= DATA TO PROCESS =
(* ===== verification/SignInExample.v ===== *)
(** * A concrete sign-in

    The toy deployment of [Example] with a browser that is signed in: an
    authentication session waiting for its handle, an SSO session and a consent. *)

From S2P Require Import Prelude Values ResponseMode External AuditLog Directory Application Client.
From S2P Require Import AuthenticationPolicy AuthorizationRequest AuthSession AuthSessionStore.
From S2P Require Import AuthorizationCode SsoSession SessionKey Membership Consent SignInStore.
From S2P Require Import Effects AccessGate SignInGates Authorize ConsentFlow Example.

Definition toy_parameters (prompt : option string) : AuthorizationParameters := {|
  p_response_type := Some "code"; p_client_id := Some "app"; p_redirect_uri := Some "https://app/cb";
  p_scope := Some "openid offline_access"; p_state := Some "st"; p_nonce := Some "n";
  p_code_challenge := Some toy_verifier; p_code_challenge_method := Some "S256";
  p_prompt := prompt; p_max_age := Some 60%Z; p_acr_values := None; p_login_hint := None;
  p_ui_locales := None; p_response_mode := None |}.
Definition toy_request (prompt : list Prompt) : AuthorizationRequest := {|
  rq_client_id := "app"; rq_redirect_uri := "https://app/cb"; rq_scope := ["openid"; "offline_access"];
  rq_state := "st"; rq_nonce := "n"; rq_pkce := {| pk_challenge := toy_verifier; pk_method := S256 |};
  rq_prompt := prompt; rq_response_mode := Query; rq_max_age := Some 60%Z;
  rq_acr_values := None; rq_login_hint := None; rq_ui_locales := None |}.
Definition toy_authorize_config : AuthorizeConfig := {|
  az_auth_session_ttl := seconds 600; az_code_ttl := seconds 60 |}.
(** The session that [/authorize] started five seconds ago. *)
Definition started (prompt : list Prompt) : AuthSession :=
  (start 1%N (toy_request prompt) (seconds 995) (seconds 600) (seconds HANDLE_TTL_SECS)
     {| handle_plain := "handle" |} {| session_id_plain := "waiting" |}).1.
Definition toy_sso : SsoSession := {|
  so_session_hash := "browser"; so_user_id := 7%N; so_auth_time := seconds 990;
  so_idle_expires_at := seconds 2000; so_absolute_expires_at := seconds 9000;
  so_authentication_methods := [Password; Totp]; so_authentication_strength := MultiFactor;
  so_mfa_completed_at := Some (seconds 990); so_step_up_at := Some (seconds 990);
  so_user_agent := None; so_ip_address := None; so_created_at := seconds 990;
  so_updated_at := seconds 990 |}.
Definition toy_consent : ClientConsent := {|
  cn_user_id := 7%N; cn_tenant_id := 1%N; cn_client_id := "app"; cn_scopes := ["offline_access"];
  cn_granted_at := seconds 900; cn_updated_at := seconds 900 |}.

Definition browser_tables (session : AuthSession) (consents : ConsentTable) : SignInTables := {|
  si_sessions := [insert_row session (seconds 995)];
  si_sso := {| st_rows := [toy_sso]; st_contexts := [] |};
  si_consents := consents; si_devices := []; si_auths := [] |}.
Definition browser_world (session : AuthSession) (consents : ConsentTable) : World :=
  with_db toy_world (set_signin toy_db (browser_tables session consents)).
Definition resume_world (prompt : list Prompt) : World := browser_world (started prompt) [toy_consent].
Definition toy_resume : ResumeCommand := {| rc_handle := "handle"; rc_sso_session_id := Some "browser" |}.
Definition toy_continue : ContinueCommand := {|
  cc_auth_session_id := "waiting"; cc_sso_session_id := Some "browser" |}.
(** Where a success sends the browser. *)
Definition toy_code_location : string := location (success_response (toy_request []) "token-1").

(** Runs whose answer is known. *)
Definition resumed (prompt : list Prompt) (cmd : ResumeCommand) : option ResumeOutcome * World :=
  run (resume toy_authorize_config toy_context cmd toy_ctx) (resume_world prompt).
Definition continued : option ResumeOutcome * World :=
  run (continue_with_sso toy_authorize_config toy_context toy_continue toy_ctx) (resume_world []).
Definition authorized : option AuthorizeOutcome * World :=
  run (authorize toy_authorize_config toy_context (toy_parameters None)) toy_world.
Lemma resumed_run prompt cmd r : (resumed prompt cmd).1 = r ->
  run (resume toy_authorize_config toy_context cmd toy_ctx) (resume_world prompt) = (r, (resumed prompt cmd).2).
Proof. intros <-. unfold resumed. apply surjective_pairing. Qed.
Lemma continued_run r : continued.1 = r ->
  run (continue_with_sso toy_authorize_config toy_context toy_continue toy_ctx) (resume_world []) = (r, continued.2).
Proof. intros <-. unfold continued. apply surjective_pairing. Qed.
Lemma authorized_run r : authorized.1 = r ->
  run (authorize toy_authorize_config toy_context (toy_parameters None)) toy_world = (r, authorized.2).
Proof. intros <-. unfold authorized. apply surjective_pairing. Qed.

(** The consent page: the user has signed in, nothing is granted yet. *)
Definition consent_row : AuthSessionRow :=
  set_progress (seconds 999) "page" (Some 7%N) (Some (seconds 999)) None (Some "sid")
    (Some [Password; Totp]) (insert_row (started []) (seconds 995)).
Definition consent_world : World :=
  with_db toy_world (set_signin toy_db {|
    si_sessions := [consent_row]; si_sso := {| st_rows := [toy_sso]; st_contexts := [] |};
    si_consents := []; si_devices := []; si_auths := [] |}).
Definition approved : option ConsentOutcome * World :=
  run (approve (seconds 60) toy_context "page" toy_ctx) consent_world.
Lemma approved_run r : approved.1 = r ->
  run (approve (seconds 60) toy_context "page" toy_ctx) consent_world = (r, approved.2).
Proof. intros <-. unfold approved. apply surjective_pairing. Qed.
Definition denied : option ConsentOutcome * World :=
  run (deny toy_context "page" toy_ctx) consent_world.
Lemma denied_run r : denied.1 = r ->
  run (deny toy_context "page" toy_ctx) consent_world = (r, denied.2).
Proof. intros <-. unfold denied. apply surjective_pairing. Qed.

= TASK DETAILS =
Repeat the entries exactly as they appear.

= OUTPUT OF THE TASK =
(* ===== verification/SignInExample.v ===== *)
(** * A concrete sign-in

    The toy deployment of [Example] with a browser that is signed in: an
    authentication session waiting for its handle, an SSO session and a consent. *)

From S2P Require Import Prelude Values ResponseMode External AuditLog Directory Application Client.
From S2P Require Import AuthenticationPolicy AuthorizationRequest AuthSession AuthSessionStore.
From S2P Require Import AuthorizationCode SsoSession SessionKey Membership Consent SignInStore.
From S2P Require Import Effects AccessGate SignInGates Authorize ConsentFlow Example.

Definition toy_parameters (prompt : option string) : AuthorizationParameters := {|
  p_response_type := Some "code"; p_client_id := Some "app"; p_redirect_uri := Some "https://app/cb";
  p_scope := Some "openid offline_access"; p_state := Some "st"; p_nonce := Some "n";
  p_code_challenge := Some toy_verifier; p_code_challenge_method := Some "S256";
  p_prompt := prompt; p_max_age := Some 60%Z; p_acr_values := None; p_login_hint := None;
  p_ui_locales := None; p_response_mode := None |}.
Definition toy_request (prompt : list Prompt) : AuthorizationRequest := {|
  rq_client_id := "app"; rq_redirect_uri := "https://app/cb"; rq_scope := ["openid"; "offline_access"];
  rq_state := "st"; rq_nonce := "n"; rq_pkce := {| pk_challenge := toy_verifier; pk_method := S256 |};
  rq_prompt := prompt; rq_response_mode := Query; rq_max_age := Some 60%Z;
  rq_acr_values := None; rq_login_hint := None; rq_ui_locales := None |}.
Definition toy_authorize_config : AuthorizeConfig := {|
  az_auth_session_ttl := seconds 600; az_code_ttl := seconds 60 |}.
(** The session that [/authorize] started five seconds ago. *)
Definition started (prompt : list Prompt) : AuthSession :=
  (start 1%N (toy_request prompt) (seconds 995) (seconds 600) (seconds HANDLE_TTL_SECS)
     {| handle_plain := "handle" |} {| session_id_plain := "waiting" |}).1.
Definition toy_sso : SsoSession := {|
  so_session_hash := "browser"; so_user_id := 7%N; so_auth_time := seconds 990;
  so_idle_expires_at := seconds 2000; so_absolute_expires_at := seconds 9000;
  so_authentication_methods := [Password; Totp]; so_authentication_strength := MultiFactor;
  so_mfa_completed_at := Some (seconds 990); so_step_up_at := Some (seconds 990);
  so_user_agent := None; so_ip_address := None; so_created_at := seconds 990;
  so_updated_at := seconds 990 |}.
Definition toy_consent : ClientConsent := {|
  cn_user_id := 7%N; cn_tenant_id := 1%N; cn_client_id := "app"; cn_scopes := ["offline_access"];
  cn_granted_at := seconds 900; cn_updated_at := seconds 900 |}.

Definition browser_tables (session : AuthSession) (consents : ConsentTable) : SignInTables := {|
  si_sessions := [insert_row session (seconds 995)];
  si_sso := {| st_rows := [toy_sso]; st_contexts := [] |};
  si_consents := consents; si_devices := []; si_auths := [] |}.
Definition browser_world (session : AuthSession) (consents : ConsentTable) : World :=
  with_db toy_world (set_signin toy_db (browser_tables session consents)).
Definition resume_world (prompt : list Prompt) : World := browser_world (started prompt) [toy_consent].
Definition toy_resume : ResumeCommand := {| rc_handle := "handle"; rc_sso_session_id := Some "browser" |}.
Definition toy_continue : ContinueCommand := {|
  cc_auth_session_id := "waiting"; cc_sso_session_id := Some "browser" |}.
(** Where a success sends the browser. *)
Definition toy_code_location : string := location (success_response (toy_request []) "token-1").

(** Runs whose answer is known. *)
Definition resumed (prompt : list Prompt) (cmd : ResumeCommand) : option ResumeOutcome * World :=
  run (resume toy_authorize_config toy_context cmd toy_ctx) (resume_world prompt).
Definition continued : option ResumeOutcome * World :=
  run (continue_with_sso toy_authorize_config toy_context toy_continue toy_ctx) (resume_world []).
Definition authorized : option AuthorizeOutcome * World :=
  run (authorize toy_authorize_config toy_context (toy_parameters None)) toy_world.
Lemma resumed_run prompt cmd r : (resumed prompt cmd).1 = r ->
  run (resume toy_authorize_config toy_context cmd toy_ctx) (resume_world prompt) = (r, (resumed prompt cmd).2).
Proof. intros <-. unfold resumed. apply surjective_pairing. Qed.
Lemma continued_run r : continued.1 = r ->
  run (continue_with_sso toy_authorize_config toy_context toy_continue toy_ctx) (resume_world []) = (r, continued.2).
Proof. intros <-. unfold continued. apply surjective_pairing. Qed.
Lemma authorized_run r : authorized.1 = r ->
  run (authorize toy_authorize_config toy_context (toy_parameters None)) toy_world = (r, authorized.2).
Proof. intros <-. unfold authorized. apply surjective_pairing. Qed.

(** The consent page: the user has signed in, nothing is granted yet. *)
Definition consent_row : AuthSessionRow :=
  set_progress (seconds 999) "page" (Some 7%N) (Some (seconds 999)) None (Some "sid")
    (Some [Password; Totp]) (insert_row (started []) (seconds 995)).
Definition consent_world : World :=
  with_db toy_world (set_signin toy_db {|
    si_sessions := [consent_row]; si_sso := {| st_rows := [toy_sso]; st_contexts := [] |};
    si_consents := []; si_devices := []; si_auths := [] |}).
Definition approved : option ConsentOutcome * World :=
  run (approve (seconds 60) toy_context "page" toy_ctx) consent_world.
Lemma approved_run r : approved.1 = r ->
  run (approve (seconds 60) toy_context "page" toy_ctx) consent_world = (r, approved.2).
Proof. intros <-. unfold approved. apply surjective_pairing. Qed.
Definition denied : option ConsentOutcome * World :=
  run (deny toy_context "page" toy_ctx) consent_world.
Lemma denied_run r : denied.1 = r ->
  run (deny toy_context "page" toy_ctx) consent_world = (r, denied.2).
Proof. intros <-. unfold denied. apply surjective_pairing. Qed.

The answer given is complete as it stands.